### [Task statement]
Every record below should be printed exactly as it appears.

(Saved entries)
(** With enough room every selected block is written. *)
Lemma serialize_complete fmt ok wtype c m cap ty : WireFormatLaws fmt ok wtype -> ctx_wf c -> Forall ok (blocks c) ->
  cap <= Z.of_nat (length m) -> room fmt (List.filter (selected ty) (blocks c)) <= cap ->
  let out := encode fmt (List.filter (selected ty) (blocks c)) in
  serialize_with fmt (Some c) (Some m) (Some cap) ty
  = Ret (QM_EOK, Some (mk_ctx (count c) (ctx_arg c) (emitted ty <$> blocks c)),
         Some (out ++ drop (length out) m), Z.of_nat (length out)).
Proof.
  intros HL Hwf Hok Hcap Hroom out. cbn [serialize_with].
  destruct (serialize_loop_spec fmt ok wtype (blocks c) ty cap Hok (cw_blocks _ Hwf) m 0)
    as (l & r & Hsplit & He & _ & Hr); [lia|done|].
  assert (r = []) as ->.
  { destruct r as [|b r]; [done|]. exfalso. destruct Hr as [Hsel Hno].
    rewrite Hsplit, List.filter_app, room_app in Hroom. simpl in Hroom. rewrite Hsel in Hroom. simpl in Hroom.
    rewrite Hsplit in Hok. pose proof (cw_blocks _ Hwf) as Hw. rewrite Hsplit in Hw.
    apply list.Forall_app in Hok as [Hok1 Hok2], Hw as [Hw1 Hw2].
    apply list.Forall_cons in Hok2 as [_ Hok2], Hw2 as [_ Hw2].
    pose proof (encode_room fmt ok wtype (List.filter (selected ty) l) HL
      (Forall_filter_list _ _ _ Hok1) (Forall_filter_list _ _ _ Hw1)).
    pose proof (room_nonneg fmt ok wtype (List.filter (selected ty) r) HL
      (Forall_filter_list _ _ _ Hok2) (Forall_filter_list _ _ _ Hw2)). cbv zeta in Hno. lia. }
  rewrite app_nil_r in Hsplit. subst l. rewrite He. cbn [mbind outcome_bind]. rewrite app_nil_r. done.
Qed.

Lemma selected_all bs : List.filter (selected QM_TLV_SERIALIZE_TYPE_ALL) bs = bs.
Proof. induction bs as [|b bs IH]; simpl; [done|]. by rewrite IH. Qed.
(* ===== verification/MultiTimer.v ===== *)
(** * Software timers (components/multi_timer)

    Timers are caller-owned structures linked through [next] into two lists
    sorted by expiry time: one for the current run of the 32-bit millisecond
    counter and one for expiry times behind its next wrap.  The model keeps
    the structures in a store and the links as pointers, so that a structure
    that ends up in two lists is visible; [timers_wf] says which abstract
    lists the pointers form.  The mutex is not modelled (one thread), the
    clock readings are arguments. *)

From Stdlib Require Import Sorted.
From S2P Require Import Prelude Outcome.
Import list_relations.list list_basics.list.

Module MultiTimer.

(** The two list heads; their addresses are stored in [timer->list]. *)
Inductive list_id := TimerList | OverflowList.

#[global] Instance list_id_eq_dec : EqDecision list_id.
Proof. solve_decision. Defined.

Record multi_timer_t := mk_timer {
  t_next : option Z;          (* address of a timer, or NULL *)
  t_delay : Z;                (* uint32_t *)
  t_period : Z;               (* uint32_t *)
  t_callback : Z;             (* 0: NULL *)
  t_arg : Z;
  t_auto_reload : Z;          (* int *)
  t_list : option list_id
}.

(** The context, the static [last_time] of [multi_timer_yield] and the store of timers. *)
Record multi_timer_ctx_t := mk_mt {
  timer_list : option Z;
  overflow_timer_list : option Z;
  last_time : Z;
  timers : gmap Z multi_timer_t
}.

(** A place a [multi_timer_t **] can point to. *)
Inductive cell := HeadOf (l : list_id) | NextOf (t : Z).

#[global] Instance cell_eq_dec : EqDecision cell.
Proof. solve_decision. Defined.

Definition set_next (v : option Z) (r : multi_timer_t) : multi_timer_t :=
  mk_timer v (t_delay r) (t_period r) (t_callback r) (t_arg r) (t_auto_reload r) (t_list r).
Definition set_delay (v : Z) (r : multi_timer_t) : multi_timer_t :=
  mk_timer (t_next r) v (t_period r) (t_callback r) (t_arg r) (t_auto_reload r) (t_list r).
Definition set_list (v : option list_id) (r : multi_timer_t) : multi_timer_t :=
  mk_timer (t_next r) (t_delay r) (t_period r) (t_callback r) (t_arg r) (t_auto_reload r) v.

Definition set_timers (m : gmap Z multi_timer_t) (s : multi_timer_ctx_t) : multi_timer_ctx_t :=
  mk_mt (timer_list s) (overflow_timer_list s) (last_time s) m.
Definition set_head (l : list_id) (v : option Z) (s : multi_timer_ctx_t) : multi_timer_ctx_t :=
  match l with
  | TimerList => mk_mt v (overflow_timer_list s) (last_time s) (timers s)
  | OverflowList => mk_mt (timer_list s) v (last_time s) (timers s)
  end.
Definition set_last (v : Z) (s : multi_timer_ctx_t) : multi_timer_ctx_t :=
  mk_mt (timer_list s) (overflow_timer_list s) v (timers s).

### [Task response]
(** With enough room every selected block is written. *)
Lemma serialize_complete fmt ok wtype c m cap ty : WireFormatLaws fmt ok wtype -> ctx_wf c -> Forall ok (blocks c) ->
  cap <= Z.of_nat (length m) -> room fmt (List.filter (selected ty) (blocks c)) <= cap ->
  let out := encode fmt (List.filter (selected ty) (blocks c)) in
  serialize_with fmt (Some c) (Some m) (Some cap) ty
  = Ret (QM_EOK, Some (mk_ctx (count c) (ctx_arg c) (emitted ty <$> blocks c)),
         Some (out ++ drop (length out) m), Z.of_nat (length out)).
Proof.
  intros HL Hwf Hok Hcap Hroom out. cbn [serialize_with].
  destruct (serialize_loop_spec fmt ok wtype (blocks c) ty cap Hok (cw_blocks _ Hwf) m 0)
    as (l & r & Hsplit & He & _ & Hr); [lia|done|].
  assert (r = []) as ->.
  { destruct r as [|b r]; [done|]. exfalso. destruct Hr as [Hsel Hno].
    rewrite Hsplit, List.filter_app, room_app in Hroom. simpl in Hroom. rewrite Hsel in Hroom. simpl in Hroom.
    rewrite Hsplit in Hok. pose proof (cw_blocks _ Hwf) as Hw. rewrite Hsplit in Hw.
    apply list.Forall_app in Hok as [Hok1 Hok2], Hw as [Hw1 Hw2].
    apply list.Forall_cons in Hok2 as [_ Hok2], Hw2 as [_ Hw2].
    pose proof (encode_room fmt ok wtype (List.filter (selected ty) l) HL
      (Forall_filter_list _ _ _ Hok1) (Forall_filter_list _ _ _ Hw1)).
    pose proof (room_nonneg fmt ok wtype (List.filter (selected ty) r) HL
      (Forall_filter_list _ _ _ Hok2) (Forall_filter_list _ _ _ Hw2)). cbv zeta in Hno. lia. }
  rewrite app_nil_r in Hsplit. subst l. rewrite He. cbn [mbind outcome_bind]. rewrite app_nil_r. done.
Qed.

Lemma selected_all bs : List.filter (selected QM_TLV_SERIALIZE_TYPE_ALL) bs = bs.
Proof. induction bs as [|b bs IH]; simpl; [done|]. by rewrite IH. Qed.
(* ===== verification/MultiTimer.v ===== *)
(** * Software timers (components/multi_timer)

    Timers are caller-owned structures linked through [next] into two lists
    sorted by expiry time: one for the current run of the 32-bit millisecond
    counter and one for expiry times behind its next wrap.  The model keeps
    the structures in a store and the links as pointers, so that a structure
    that ends up in two lists is visible; [timers_wf] says which abstract
    lists the pointers form.  The mutex is not modelled (one thread), the
    clock readings are arguments. *)

From Stdlib Require Import Sorted.
From S2P Require Import Prelude Outcome.
Import list_relations.list list_basics.list.

Module MultiTimer.

(** The two list heads; their addresses are stored in [timer->list]. *)
Inductive list_id := TimerList | OverflowList.

#[global] Instance list_id_eq_dec : EqDecision list_id.
Proof. solve_decision. Defined.

Record multi_timer_t := mk_timer {
  t_next : option Z;          (* address of a timer, or NULL *)
  t_delay : Z;                (* uint32_t *)
  t_period : Z;               (* uint32_t *)
  t_callback : Z;             (* 0: NULL *)
  t_arg : Z;
  t_auto_reload : Z;          (* int *)
  t_list : option list_id
}.

(** The context, the static [last_time] of [multi_timer_yield] and the store of timers. *)
Record multi_timer_ctx_t := mk_mt {
  timer_list : option Z;
  overflow_timer_list : option Z;
  last_time : Z;
  timers : gmap Z multi_timer_t
}.

(** A place a [multi_timer_t **] can point to. *)
Inductive cell := HeadOf (l : list_id) | NextOf (t : Z).

#[global] Instance cell_eq_dec : EqDecision cell.
Proof. solve_decision. Defined.

Definition set_next (v : option Z) (r : multi_timer_t) : multi_timer_t :=
  mk_timer v (t_delay r) (t_period r) (t_callback r) (t_arg r) (t_auto_reload r) (t_list r).
Definition set_delay (v : Z) (r : multi_timer_t) : multi_timer_t :=
  mk_timer (t_next r) v (t_period r) (t_callback r) (t_arg r) (t_auto_reload r) (t_list r).
Definition set_list (v : option list_id) (r : multi_timer_t) : multi_timer_t :=
  mk_timer (t_next r) (t_delay r) (t_period r) (t_callback r) (t_arg r) (t_auto_reload r) v.

Definition set_timers (m : gmap Z multi_timer_t) (s : multi_timer_ctx_t) : multi_timer_ctx_t :=
  mk_mt (timer_list s) (overflow_timer_list s) (last_time s) m.
Definition set_head (l : list_id) (v : option Z) (s : multi_timer_ctx_t) : multi_timer_ctx_t :=
  match l with
  | TimerList => mk_mt v (overflow_timer_list s) (last_time s) (timers s)
  | OverflowList => mk_mt (timer_list s) v (last_time s) (timers s)
  end.
Definition set_last (v : Z) (s : multi_timer_ctx_t) : multi_timer_ctx_t :=
  mk_mt (timer_list s) (overflow_timer_list s) v (timers s).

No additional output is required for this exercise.